• EXERCISE DESCRIPTION
Among the entries below, find the line with "Ok (loc scn_orders", then quote it and each following line up to and including the line with "apply filters_Raise. exists", and nothing else.

• Dataset records
Lemma filters_no_areas_witness :
  nrows (loc scn_orders [false; false; false; false]) = 0.
Proof.
  apply (filters_no_areas scn_no_areas scn_orders scn_despatch scn_index
           scn_orders_wf scn_despatch_wf scn_index_wf
           (loc scn_orders [false; false; false; false])
           (loc scn_despatch [true; true; true]));
    [done | vm_compute; reflexivity].
Defined.

Lemma orders_filtered_area_notna_witness :
  row_get (hd (Null, []) (rows scn_orders_filtered)) "AREA" ≠ Null.
Proof.
  apply (orders_filtered_area_notna scn_sidebar scn_orders scn_despatch
           scn_index scn_orders_wf scn_despatch_wf scn_index_wf
           scn_orders_filtered scn_despatch_filtered);
    [exact scn_sidebar_ok | exact scn_filters | compute_done].
Defined.

(** The scenario with gaps in the links: the index row of route R1 has
    no link, and so has the third despatch row, which is the one kept. *)
Definition scn_index_gap : DataFrame :=
  setitem scn_index "LINK" [Null; Str "L2"; Str "L3"].

Definition scn_despatch_gap : DataFrame :=
  setitem scn_despatch "LINK" [Str "L1"; Str "L1"; Null].

Lemma scn_filters_gap :
  filters scn_sidebar scn_orders scn_despatch_gap scn_index_gap
  = Ok (loc scn_orders [false; false; false; false],
        loc scn_despatch_gap [false; false; true]).
Proof. vm_compute. reflexivity. Qed.

Lemma filters_missing_link_witness :
  default (Null, []) (rows scn_despatch_gap !! 2)
  ∈ rows (loc scn_despatch_gap [false; false; true]).
Proof.
  apply (filters_missing_link scn_sidebar scn_orders scn_despatch_gap
           scn_index_gap ltac:(compute_done) ltac:(compute_done)
           ltac:(compute_done)
           (loc scn_orders [false; false; false; false])
           (loc scn_despatch_gap [false; false; true])
           (default (Null, []) (rows scn_index_gap !! 0)));
    [exact scn_filters_gap | compute_done | vm_compute; reflexivity
    | vm_compute; reflexivity | compute_done | vm_compute; reflexivity].
Defined.

Lemma filters_Raise_witness :
  filters scn_sidebar scn_index scn_despatch scn_index = Raise (KeyError ["AREA"]).
Proof.
  apply filters_Raise. exists (scn_index, "AREA"). split; [|done].
  vm_compute. reflexivity.
Defined.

• WRITTEN SOLUTION
  = Ok (loc scn_orders [false; false; false; false],
        loc scn_despatch_gap [false; false; true]).
Proof. vm_compute. reflexivity. Qed.

Lemma filters_missing_link_witness :
  default (Null, []) (rows scn_despatch_gap !! 2)
  ∈ rows (loc scn_despatch_gap [false; false; true]).
Proof.
  apply (filters_missing_link scn_sidebar scn_orders scn_despatch_gap
           scn_index_gap ltac:(compute_done) ltac:(compute_done)
           ltac:(compute_done)
           (loc scn_orders [false; false; false; false])
           (loc scn_despatch_gap [false; false; true])
           (default (Null, []) (rows scn_index_gap !! 0)));
    [exact scn_filters_gap | compute_done | vm_compute; reflexivity
    | vm_compute; reflexivity | compute_done | vm_compute; reflexivity].
Defined.

Lemma filters_Raise_witness :
  filters scn_sidebar scn_index scn_despatch scn_index = Raise (KeyError ["AREA"]).
Proof.
  apply filters_Raise. exists (scn_index, "AREA"). split; [|done].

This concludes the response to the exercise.